Exercise:
In the data below, locate each line with the word "bound" and list it.

··· Recorded information ···

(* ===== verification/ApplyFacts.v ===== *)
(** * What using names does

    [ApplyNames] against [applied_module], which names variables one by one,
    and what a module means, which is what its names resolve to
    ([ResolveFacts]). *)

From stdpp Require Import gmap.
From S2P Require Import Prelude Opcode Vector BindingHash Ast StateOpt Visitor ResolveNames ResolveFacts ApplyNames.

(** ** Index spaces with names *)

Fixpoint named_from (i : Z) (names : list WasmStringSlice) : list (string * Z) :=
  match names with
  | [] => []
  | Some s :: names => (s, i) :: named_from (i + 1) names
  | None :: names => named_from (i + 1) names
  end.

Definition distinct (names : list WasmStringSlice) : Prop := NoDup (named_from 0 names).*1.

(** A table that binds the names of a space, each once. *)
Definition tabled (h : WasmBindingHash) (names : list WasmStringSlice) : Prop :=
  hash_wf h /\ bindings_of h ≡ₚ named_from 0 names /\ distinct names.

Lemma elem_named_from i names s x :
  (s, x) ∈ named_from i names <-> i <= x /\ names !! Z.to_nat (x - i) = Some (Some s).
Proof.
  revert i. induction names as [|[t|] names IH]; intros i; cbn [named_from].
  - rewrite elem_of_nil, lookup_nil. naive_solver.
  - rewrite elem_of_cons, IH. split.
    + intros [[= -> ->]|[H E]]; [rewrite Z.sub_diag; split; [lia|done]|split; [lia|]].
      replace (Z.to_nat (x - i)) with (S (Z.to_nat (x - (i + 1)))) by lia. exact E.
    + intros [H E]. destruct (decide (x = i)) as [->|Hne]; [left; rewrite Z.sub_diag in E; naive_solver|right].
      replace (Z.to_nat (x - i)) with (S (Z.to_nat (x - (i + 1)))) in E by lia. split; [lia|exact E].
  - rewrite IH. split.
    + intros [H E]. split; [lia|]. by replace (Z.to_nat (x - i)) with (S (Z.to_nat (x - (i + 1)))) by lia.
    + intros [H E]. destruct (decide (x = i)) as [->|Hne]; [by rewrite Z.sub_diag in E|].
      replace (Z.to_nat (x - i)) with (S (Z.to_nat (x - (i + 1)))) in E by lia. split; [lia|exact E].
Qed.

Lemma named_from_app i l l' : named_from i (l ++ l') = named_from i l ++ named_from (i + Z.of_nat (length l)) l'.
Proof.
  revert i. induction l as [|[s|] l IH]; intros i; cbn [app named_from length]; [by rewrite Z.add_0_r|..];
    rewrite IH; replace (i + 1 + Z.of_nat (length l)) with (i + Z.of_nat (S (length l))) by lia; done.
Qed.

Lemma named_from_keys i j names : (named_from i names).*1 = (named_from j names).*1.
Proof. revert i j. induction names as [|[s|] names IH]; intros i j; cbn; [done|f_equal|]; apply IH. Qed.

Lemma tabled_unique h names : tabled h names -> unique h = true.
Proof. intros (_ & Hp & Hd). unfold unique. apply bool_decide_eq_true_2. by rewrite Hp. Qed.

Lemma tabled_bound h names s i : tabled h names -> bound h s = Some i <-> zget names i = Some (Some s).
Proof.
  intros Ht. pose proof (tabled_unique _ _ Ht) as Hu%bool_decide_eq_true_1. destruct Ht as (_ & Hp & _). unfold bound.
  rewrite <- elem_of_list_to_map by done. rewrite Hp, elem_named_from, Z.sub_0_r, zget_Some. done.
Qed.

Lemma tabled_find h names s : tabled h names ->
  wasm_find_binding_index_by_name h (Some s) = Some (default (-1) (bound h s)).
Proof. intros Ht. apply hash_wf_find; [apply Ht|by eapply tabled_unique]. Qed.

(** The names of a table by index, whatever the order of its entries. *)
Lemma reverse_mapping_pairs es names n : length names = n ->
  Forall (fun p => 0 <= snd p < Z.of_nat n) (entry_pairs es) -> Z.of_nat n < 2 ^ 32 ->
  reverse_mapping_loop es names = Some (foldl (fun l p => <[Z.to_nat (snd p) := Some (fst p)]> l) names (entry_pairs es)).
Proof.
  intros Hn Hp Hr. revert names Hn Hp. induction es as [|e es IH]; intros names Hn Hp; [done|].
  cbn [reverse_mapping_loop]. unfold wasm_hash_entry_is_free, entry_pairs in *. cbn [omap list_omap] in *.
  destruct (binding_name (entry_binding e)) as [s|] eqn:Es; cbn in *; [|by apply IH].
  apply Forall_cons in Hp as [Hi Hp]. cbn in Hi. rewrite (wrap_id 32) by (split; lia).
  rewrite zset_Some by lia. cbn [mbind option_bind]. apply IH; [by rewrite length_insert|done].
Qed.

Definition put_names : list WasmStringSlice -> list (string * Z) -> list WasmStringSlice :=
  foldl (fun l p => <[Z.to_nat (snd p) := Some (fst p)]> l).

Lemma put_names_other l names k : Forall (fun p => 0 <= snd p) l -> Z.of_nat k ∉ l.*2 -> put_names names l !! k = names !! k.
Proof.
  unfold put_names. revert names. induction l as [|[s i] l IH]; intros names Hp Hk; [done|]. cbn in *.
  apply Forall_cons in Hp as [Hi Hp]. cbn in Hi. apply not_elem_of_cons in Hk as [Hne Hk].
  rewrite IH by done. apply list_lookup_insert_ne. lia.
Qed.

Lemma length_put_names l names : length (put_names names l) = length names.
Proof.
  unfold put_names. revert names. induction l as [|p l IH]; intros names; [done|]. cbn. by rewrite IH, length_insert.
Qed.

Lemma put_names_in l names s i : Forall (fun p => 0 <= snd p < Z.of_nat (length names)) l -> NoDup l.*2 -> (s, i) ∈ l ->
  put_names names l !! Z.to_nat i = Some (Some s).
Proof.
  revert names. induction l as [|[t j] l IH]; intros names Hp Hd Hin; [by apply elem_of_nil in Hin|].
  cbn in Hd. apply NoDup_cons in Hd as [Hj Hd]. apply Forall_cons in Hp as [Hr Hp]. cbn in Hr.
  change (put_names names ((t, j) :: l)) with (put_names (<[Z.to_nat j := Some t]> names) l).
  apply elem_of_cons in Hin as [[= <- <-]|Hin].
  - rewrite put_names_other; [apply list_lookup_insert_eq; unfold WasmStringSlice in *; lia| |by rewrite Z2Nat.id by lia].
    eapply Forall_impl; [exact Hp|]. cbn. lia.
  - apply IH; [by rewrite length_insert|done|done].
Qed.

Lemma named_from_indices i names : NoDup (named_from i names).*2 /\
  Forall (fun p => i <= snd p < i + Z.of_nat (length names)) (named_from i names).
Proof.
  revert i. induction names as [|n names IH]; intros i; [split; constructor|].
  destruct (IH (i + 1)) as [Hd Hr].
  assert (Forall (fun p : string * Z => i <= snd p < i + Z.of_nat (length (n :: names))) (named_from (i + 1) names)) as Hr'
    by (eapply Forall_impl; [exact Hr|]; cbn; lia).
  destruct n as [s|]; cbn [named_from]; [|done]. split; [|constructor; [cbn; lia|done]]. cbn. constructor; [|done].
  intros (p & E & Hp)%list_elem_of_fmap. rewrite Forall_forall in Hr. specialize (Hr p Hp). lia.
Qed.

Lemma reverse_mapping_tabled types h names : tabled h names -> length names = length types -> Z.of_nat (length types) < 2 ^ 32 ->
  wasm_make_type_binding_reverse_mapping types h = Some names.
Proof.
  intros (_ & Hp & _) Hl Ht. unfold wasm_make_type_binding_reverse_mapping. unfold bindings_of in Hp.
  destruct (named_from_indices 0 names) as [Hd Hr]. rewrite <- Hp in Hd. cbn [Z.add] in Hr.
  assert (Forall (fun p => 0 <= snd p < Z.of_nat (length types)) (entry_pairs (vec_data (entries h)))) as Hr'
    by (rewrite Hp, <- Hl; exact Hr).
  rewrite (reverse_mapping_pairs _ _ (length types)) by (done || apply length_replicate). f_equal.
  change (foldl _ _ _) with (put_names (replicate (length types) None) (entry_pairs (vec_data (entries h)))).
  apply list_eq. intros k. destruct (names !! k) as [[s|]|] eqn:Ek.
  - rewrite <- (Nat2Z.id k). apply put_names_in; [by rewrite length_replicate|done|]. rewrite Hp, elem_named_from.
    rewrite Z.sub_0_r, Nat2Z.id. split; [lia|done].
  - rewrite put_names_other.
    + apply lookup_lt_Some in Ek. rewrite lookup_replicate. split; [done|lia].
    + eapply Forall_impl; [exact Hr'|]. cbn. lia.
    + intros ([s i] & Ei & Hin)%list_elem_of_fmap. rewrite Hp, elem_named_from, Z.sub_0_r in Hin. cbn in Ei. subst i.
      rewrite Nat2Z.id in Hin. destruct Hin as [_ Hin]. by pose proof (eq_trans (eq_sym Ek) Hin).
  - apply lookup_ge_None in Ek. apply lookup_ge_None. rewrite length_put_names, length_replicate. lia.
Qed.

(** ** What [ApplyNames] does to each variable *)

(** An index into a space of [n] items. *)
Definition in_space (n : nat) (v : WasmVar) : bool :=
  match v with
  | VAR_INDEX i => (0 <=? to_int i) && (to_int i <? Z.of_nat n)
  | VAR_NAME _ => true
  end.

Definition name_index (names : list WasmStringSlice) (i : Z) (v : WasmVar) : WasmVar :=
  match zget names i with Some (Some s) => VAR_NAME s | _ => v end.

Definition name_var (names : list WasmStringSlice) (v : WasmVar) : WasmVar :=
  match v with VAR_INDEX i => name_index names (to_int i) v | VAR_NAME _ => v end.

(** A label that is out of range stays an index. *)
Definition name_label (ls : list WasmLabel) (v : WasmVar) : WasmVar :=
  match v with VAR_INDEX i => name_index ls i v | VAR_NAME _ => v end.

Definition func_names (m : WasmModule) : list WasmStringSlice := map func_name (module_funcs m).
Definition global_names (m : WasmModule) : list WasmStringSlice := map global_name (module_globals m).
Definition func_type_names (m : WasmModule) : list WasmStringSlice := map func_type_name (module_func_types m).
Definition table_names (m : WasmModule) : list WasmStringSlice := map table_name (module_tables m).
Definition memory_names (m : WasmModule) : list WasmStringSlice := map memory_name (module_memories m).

···

Finished task:
Lemma tabled_bound h names s i : tabled h names -> bound h s = Some i <-> zget names i = Some (Some s).
  intros Ht. pose proof (tabled_unique _ _ Ht) as Hu%bool_decide_eq_true_1. destruct Ht as (_ & Hp & _). unfold bound.
  wasm_find_binding_index_by_name h (Some s) = Some (default (-1) (bound h s)).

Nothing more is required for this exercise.